* [Dataset entries]:
★ ★ ★ ★
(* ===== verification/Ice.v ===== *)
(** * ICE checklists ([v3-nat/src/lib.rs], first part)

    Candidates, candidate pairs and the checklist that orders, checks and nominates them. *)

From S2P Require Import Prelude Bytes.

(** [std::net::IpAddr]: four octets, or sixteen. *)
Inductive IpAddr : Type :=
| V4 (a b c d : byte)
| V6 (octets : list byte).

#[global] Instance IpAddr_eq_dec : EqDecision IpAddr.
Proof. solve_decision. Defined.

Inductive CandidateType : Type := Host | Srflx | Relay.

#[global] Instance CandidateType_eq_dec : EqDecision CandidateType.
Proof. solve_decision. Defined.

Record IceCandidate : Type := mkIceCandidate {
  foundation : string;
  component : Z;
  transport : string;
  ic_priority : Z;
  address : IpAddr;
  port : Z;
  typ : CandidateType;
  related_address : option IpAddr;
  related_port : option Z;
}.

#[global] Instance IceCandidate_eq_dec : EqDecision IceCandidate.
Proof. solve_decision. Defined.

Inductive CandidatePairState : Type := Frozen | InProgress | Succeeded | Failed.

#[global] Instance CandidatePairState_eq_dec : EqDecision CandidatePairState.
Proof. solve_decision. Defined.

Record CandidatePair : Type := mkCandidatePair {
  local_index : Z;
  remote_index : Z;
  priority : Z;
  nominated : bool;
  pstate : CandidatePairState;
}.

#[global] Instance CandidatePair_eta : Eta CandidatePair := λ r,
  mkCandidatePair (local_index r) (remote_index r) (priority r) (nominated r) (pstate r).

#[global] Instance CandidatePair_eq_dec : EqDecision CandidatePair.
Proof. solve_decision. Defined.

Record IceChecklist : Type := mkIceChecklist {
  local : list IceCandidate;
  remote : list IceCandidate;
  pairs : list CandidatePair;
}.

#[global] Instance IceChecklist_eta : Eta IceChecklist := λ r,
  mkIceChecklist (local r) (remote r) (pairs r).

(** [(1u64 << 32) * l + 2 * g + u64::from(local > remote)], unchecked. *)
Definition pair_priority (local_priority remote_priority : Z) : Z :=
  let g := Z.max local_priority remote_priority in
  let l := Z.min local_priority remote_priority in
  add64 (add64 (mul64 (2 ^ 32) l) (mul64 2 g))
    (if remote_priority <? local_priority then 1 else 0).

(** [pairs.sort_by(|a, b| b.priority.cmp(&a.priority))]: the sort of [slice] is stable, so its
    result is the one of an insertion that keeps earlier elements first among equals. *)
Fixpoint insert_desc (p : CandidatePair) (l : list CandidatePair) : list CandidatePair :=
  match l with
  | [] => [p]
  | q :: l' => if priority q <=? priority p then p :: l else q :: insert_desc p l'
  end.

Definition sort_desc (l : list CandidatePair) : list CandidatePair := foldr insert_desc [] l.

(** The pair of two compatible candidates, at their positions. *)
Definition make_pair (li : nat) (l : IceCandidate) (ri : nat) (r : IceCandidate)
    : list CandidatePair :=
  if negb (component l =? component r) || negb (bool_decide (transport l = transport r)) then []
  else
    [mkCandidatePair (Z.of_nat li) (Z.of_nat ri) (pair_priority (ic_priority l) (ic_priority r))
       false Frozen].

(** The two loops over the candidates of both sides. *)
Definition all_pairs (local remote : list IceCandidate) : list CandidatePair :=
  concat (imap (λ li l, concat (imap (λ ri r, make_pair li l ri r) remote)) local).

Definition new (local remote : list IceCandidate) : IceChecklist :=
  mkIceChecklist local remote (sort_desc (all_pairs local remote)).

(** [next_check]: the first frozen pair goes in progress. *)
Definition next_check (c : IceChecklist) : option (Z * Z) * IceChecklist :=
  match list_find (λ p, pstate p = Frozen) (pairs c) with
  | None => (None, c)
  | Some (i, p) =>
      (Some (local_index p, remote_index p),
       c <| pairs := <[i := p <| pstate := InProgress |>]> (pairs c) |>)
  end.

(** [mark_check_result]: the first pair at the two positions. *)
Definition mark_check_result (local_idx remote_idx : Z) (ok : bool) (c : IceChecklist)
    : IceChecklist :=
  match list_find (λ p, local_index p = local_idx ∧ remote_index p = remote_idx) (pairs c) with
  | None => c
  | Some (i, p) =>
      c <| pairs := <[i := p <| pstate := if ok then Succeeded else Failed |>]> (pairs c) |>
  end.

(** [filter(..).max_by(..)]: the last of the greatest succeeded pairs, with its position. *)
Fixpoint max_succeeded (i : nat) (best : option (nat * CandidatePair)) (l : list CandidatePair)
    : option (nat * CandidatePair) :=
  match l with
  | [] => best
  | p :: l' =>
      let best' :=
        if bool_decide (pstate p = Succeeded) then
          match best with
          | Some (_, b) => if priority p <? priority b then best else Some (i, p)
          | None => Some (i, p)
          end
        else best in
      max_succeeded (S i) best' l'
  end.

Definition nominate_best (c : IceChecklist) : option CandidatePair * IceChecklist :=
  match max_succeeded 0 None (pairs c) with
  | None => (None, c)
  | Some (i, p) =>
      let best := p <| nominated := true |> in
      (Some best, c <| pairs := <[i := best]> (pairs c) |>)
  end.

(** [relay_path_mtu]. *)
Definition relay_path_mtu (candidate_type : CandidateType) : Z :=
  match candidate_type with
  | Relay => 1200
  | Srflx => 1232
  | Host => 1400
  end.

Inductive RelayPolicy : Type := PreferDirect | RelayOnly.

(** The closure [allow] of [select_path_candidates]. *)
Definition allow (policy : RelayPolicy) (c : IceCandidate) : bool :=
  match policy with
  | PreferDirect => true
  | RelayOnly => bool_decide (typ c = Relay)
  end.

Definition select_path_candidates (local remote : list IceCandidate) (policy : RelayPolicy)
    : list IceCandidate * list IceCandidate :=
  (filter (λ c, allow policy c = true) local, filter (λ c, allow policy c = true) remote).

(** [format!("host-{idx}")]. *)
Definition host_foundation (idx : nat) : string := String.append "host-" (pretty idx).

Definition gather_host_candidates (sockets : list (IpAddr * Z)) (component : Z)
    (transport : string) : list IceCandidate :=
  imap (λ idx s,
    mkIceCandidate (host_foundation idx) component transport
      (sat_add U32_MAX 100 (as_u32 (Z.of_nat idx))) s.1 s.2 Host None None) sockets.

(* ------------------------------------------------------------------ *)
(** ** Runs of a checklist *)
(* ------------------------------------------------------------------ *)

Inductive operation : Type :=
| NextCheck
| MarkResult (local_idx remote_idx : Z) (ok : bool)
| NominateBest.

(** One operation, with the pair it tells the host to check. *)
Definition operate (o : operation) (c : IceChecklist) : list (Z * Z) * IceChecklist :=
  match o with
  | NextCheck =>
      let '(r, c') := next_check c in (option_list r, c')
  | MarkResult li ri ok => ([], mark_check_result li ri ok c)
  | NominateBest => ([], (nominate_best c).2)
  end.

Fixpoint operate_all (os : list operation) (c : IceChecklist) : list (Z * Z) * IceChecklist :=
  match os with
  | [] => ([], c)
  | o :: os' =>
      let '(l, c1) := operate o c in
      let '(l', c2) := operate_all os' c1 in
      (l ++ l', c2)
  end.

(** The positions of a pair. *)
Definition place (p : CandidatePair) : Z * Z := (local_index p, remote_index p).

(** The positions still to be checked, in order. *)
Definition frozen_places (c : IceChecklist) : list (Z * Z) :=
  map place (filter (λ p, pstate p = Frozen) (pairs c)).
★ ★ ★ ★
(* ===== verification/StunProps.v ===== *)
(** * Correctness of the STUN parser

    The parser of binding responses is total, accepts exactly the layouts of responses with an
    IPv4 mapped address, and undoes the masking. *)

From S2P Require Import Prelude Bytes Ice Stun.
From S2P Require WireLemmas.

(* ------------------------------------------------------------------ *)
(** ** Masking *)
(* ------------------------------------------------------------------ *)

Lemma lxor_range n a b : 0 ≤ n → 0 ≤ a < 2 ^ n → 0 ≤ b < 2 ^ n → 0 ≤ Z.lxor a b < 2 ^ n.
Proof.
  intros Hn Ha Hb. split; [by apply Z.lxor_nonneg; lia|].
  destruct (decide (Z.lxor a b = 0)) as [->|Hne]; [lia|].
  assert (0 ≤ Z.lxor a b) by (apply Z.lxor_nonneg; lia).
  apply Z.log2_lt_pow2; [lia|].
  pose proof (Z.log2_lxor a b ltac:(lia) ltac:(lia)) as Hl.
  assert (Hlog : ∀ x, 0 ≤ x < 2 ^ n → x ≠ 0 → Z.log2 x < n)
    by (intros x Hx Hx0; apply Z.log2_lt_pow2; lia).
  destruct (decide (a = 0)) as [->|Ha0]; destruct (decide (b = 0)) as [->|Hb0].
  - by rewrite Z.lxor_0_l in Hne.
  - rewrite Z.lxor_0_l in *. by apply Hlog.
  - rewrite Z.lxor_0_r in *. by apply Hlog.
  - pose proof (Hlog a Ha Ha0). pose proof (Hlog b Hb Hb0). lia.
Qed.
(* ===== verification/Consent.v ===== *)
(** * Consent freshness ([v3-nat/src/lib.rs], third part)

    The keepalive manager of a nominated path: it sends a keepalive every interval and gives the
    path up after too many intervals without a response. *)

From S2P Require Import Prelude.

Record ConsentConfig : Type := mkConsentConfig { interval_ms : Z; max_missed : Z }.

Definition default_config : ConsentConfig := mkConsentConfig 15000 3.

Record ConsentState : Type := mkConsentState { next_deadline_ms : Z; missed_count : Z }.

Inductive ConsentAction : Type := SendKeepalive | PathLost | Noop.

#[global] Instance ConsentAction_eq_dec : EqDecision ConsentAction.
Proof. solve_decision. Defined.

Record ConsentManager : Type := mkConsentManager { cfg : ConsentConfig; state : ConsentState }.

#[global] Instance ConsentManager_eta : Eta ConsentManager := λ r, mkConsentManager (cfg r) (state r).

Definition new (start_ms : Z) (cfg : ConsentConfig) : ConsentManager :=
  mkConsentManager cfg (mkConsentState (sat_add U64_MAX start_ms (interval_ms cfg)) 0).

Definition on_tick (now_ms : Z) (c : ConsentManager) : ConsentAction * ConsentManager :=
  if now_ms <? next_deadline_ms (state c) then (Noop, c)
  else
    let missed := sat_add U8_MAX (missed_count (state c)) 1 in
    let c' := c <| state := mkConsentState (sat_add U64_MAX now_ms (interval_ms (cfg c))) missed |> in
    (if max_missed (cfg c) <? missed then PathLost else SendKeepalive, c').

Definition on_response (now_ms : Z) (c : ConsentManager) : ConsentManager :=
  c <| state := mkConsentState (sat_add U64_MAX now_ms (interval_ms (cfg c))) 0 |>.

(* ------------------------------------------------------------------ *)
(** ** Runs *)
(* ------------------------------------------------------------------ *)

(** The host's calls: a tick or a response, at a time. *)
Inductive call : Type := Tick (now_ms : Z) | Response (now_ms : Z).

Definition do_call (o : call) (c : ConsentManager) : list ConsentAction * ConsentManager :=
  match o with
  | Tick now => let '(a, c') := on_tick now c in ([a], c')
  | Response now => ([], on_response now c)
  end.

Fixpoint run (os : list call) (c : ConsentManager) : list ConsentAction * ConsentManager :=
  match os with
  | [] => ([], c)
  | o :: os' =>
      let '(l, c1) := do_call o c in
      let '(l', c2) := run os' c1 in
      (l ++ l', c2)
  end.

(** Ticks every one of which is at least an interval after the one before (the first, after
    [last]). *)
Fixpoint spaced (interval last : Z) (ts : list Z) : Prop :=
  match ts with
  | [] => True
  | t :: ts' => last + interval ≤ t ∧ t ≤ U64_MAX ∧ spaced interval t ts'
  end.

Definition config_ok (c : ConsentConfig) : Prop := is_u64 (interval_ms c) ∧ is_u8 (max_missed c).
★ ★ ★ ★
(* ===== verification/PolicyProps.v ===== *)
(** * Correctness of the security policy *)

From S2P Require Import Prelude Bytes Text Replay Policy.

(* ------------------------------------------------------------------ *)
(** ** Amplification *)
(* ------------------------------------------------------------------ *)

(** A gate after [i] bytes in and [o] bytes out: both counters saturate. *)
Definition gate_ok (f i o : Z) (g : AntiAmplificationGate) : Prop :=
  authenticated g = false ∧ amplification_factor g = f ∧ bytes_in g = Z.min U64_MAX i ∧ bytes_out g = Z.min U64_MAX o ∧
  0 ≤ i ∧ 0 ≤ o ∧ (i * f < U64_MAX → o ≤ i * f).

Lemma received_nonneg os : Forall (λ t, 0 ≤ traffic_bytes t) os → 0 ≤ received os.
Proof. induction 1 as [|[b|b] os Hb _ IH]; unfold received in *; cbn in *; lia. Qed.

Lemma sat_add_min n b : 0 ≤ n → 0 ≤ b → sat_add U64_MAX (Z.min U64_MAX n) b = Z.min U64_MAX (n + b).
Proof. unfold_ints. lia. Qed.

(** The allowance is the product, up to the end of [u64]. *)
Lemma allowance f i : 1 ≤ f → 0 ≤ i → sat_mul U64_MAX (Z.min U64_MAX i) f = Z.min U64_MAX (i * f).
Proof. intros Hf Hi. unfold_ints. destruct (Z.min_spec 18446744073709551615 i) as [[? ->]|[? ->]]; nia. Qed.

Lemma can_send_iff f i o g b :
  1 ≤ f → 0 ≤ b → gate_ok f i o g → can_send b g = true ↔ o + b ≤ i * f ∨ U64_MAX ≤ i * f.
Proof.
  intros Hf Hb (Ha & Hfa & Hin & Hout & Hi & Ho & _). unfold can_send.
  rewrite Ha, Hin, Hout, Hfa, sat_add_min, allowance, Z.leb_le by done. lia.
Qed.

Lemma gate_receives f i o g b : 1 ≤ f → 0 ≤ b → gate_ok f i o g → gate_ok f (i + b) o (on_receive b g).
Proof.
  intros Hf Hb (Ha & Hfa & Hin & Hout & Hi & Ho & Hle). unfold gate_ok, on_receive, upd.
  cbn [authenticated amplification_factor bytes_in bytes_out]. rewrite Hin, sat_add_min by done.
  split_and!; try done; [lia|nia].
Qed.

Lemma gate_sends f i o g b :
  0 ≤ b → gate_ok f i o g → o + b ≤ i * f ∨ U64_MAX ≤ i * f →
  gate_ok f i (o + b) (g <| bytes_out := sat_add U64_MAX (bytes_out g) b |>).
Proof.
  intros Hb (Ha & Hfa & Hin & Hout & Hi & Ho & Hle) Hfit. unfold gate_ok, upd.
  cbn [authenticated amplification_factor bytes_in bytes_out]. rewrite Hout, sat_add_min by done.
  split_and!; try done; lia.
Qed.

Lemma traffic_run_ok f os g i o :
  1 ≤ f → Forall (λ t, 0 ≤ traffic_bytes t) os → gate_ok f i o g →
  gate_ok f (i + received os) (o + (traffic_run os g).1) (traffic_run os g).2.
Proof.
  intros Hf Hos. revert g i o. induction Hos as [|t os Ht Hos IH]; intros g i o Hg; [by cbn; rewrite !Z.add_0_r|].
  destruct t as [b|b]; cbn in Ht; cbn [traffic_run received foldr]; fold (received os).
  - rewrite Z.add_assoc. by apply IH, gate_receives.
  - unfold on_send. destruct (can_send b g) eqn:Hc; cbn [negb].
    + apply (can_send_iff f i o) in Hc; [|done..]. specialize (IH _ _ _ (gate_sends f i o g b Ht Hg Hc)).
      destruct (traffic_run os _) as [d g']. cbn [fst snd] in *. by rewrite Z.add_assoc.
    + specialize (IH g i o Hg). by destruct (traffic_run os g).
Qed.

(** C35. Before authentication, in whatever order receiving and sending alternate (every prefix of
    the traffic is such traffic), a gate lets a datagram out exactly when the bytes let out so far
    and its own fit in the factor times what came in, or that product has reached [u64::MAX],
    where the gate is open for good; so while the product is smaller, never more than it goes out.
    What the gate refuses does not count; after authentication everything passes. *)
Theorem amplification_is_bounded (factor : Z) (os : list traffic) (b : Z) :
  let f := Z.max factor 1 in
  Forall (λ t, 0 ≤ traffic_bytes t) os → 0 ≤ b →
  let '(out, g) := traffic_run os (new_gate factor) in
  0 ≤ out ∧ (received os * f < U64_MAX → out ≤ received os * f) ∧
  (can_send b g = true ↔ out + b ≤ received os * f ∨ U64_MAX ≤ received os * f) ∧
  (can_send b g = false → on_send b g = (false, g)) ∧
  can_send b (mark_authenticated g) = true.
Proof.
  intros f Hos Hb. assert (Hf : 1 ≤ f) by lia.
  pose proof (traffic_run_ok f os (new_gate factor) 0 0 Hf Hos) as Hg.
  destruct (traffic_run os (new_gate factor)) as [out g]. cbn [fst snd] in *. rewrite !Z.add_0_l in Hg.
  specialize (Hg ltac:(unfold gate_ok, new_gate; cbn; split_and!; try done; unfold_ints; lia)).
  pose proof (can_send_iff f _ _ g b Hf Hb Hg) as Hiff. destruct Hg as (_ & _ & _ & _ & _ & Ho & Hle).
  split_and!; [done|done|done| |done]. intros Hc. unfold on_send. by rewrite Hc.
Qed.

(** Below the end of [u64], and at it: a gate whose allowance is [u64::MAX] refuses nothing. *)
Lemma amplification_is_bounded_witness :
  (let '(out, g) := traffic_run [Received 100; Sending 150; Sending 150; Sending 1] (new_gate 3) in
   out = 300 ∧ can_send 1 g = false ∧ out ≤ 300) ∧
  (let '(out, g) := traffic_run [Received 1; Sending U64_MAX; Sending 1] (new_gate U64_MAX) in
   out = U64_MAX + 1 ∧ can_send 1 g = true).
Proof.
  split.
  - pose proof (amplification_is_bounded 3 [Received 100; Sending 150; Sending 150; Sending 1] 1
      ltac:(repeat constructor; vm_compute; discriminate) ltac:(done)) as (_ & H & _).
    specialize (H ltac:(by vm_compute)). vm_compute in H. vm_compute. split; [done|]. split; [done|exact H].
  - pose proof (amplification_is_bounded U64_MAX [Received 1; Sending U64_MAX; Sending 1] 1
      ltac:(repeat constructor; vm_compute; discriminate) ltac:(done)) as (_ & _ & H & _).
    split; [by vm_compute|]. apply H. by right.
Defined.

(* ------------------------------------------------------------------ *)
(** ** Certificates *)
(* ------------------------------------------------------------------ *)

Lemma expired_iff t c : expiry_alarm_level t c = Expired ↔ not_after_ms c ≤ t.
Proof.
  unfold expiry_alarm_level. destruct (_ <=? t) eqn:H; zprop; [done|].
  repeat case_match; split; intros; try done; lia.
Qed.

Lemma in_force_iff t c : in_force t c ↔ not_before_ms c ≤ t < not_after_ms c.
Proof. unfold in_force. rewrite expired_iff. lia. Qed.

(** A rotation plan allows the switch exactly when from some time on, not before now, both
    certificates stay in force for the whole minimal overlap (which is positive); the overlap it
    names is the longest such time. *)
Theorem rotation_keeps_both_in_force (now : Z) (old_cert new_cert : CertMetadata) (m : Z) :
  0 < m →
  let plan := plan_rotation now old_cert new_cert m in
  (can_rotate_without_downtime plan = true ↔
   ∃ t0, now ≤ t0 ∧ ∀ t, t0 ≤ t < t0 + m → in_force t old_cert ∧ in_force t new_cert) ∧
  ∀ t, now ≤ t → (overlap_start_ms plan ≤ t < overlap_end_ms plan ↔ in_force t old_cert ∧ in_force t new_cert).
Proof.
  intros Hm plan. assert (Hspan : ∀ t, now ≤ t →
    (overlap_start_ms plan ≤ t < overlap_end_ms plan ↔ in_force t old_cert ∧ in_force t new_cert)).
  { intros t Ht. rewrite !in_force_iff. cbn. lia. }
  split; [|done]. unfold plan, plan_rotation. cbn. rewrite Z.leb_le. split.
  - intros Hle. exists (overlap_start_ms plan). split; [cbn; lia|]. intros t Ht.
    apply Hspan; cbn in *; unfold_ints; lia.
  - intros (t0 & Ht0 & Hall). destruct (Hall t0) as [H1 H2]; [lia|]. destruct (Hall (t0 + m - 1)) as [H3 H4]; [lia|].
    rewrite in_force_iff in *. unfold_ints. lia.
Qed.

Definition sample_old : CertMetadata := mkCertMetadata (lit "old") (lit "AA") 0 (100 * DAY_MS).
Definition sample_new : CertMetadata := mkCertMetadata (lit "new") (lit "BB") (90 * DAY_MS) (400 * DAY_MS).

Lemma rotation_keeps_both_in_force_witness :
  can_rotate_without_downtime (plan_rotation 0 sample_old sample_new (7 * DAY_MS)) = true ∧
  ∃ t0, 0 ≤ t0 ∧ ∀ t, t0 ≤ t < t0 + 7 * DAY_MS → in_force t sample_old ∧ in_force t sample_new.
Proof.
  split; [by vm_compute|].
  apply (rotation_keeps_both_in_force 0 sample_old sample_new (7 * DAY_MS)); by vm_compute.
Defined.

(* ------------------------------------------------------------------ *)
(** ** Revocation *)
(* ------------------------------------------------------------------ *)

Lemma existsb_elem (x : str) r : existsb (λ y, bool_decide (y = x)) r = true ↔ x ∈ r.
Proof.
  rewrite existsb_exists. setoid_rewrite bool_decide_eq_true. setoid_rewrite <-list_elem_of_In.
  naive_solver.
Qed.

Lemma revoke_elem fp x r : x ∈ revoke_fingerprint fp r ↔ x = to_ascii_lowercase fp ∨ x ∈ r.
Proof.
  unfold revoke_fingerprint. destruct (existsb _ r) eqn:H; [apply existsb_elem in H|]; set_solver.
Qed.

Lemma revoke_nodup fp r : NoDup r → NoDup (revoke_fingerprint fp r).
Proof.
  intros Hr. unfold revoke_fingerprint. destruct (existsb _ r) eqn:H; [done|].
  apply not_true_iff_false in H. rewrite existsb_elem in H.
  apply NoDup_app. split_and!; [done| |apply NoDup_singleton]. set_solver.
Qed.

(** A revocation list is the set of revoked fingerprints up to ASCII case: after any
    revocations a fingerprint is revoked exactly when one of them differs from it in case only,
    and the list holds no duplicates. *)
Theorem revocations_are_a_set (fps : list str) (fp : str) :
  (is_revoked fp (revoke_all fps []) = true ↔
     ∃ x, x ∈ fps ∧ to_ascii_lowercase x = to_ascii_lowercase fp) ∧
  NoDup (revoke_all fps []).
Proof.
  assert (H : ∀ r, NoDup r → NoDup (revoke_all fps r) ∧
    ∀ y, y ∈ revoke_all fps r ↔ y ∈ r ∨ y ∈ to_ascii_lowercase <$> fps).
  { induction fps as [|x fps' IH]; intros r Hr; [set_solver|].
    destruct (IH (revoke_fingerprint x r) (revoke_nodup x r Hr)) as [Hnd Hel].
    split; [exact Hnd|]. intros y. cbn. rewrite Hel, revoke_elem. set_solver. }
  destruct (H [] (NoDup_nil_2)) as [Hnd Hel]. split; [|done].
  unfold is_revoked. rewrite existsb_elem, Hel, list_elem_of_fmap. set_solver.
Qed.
★ ★ ★ ★
* [Task details]:
Scan the records for the string "CandidateType" and show every line that contains it.

* [Completed exercise]:
Inductive CandidateType : Type := Host | Srflx | Relay.
#[global] Instance CandidateType_eq_dec : EqDecision CandidateType.
  typ : CandidateType;
Definition relay_path_mtu (candidate_type : CandidateType) : Z :=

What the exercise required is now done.